**RECORDED DATA**
----
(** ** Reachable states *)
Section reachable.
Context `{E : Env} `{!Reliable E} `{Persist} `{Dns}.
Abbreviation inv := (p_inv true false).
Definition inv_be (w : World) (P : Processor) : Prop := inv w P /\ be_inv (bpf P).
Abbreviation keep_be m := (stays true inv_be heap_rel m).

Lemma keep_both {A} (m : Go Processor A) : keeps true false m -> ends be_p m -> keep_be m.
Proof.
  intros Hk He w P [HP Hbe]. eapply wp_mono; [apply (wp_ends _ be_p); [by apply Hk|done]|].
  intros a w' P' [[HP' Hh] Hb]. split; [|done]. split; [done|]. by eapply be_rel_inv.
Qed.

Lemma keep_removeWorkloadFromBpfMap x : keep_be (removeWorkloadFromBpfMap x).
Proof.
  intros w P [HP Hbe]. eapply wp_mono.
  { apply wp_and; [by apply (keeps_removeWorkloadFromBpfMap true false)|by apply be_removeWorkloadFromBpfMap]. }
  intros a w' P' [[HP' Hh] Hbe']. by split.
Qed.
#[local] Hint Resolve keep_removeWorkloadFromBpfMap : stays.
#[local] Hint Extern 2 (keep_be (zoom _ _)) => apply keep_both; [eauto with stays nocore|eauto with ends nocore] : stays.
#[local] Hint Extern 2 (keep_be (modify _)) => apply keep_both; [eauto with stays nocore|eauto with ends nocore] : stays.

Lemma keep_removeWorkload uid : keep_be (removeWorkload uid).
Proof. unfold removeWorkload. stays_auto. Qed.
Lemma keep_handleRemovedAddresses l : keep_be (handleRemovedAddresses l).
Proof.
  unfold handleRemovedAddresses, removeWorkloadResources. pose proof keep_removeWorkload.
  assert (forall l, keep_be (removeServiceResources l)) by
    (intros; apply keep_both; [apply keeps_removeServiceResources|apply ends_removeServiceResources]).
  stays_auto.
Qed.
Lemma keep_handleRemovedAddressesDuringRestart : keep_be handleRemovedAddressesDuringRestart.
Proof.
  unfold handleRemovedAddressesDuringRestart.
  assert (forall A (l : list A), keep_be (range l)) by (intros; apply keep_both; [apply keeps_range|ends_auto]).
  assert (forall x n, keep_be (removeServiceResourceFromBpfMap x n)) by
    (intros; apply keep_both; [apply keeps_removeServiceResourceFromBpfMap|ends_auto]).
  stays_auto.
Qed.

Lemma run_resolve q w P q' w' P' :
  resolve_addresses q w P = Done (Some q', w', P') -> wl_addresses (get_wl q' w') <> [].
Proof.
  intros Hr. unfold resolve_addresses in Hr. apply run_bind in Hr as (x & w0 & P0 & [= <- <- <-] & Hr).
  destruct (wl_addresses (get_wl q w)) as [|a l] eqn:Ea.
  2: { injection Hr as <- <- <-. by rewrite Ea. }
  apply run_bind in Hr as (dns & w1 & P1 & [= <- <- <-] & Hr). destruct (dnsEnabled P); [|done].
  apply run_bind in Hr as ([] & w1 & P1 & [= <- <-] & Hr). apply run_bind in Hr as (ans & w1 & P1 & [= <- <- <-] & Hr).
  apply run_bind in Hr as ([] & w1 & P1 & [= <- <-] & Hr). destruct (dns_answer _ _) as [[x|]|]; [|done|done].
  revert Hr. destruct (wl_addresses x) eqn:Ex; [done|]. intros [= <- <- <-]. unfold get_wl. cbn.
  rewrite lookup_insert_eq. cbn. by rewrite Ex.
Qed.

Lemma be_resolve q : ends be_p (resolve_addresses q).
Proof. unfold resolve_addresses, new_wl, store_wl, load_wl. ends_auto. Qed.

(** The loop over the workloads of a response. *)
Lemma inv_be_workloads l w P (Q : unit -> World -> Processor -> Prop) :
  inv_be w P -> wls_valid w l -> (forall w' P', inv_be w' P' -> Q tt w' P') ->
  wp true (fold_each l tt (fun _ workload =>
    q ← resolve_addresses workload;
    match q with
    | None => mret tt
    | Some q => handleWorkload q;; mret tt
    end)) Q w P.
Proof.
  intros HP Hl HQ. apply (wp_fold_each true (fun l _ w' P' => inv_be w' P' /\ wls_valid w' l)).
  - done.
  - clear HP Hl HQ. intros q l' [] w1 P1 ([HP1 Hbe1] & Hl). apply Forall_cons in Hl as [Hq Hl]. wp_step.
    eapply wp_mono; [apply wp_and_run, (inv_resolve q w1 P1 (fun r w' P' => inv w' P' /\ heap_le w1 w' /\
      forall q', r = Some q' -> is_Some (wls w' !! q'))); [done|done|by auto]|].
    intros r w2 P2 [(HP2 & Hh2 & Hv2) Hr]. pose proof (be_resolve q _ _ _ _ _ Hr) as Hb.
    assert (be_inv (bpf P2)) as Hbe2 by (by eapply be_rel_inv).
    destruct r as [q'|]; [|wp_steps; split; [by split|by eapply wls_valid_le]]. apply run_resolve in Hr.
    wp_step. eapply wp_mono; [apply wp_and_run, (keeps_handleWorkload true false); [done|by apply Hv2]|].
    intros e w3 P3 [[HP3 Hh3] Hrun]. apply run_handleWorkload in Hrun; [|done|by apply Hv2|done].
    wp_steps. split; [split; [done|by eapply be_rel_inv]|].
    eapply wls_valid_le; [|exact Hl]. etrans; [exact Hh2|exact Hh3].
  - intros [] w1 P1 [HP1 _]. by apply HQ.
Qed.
----
**YOUR OBJECTIVE**
Copy the lines of the entries above that mention "eauto".

**OUTPUT FOR THIS TASK**
#[local] Hint Extern 2 (keep_be (zoom _ _)) => apply keep_both; [eauto with stays nocore|eauto with ends nocore] : stays.
#[local] Hint Extern 2 (keep_be (modify _)) => apply keep_both; [eauto with stays nocore|eauto with ends nocore] : stays.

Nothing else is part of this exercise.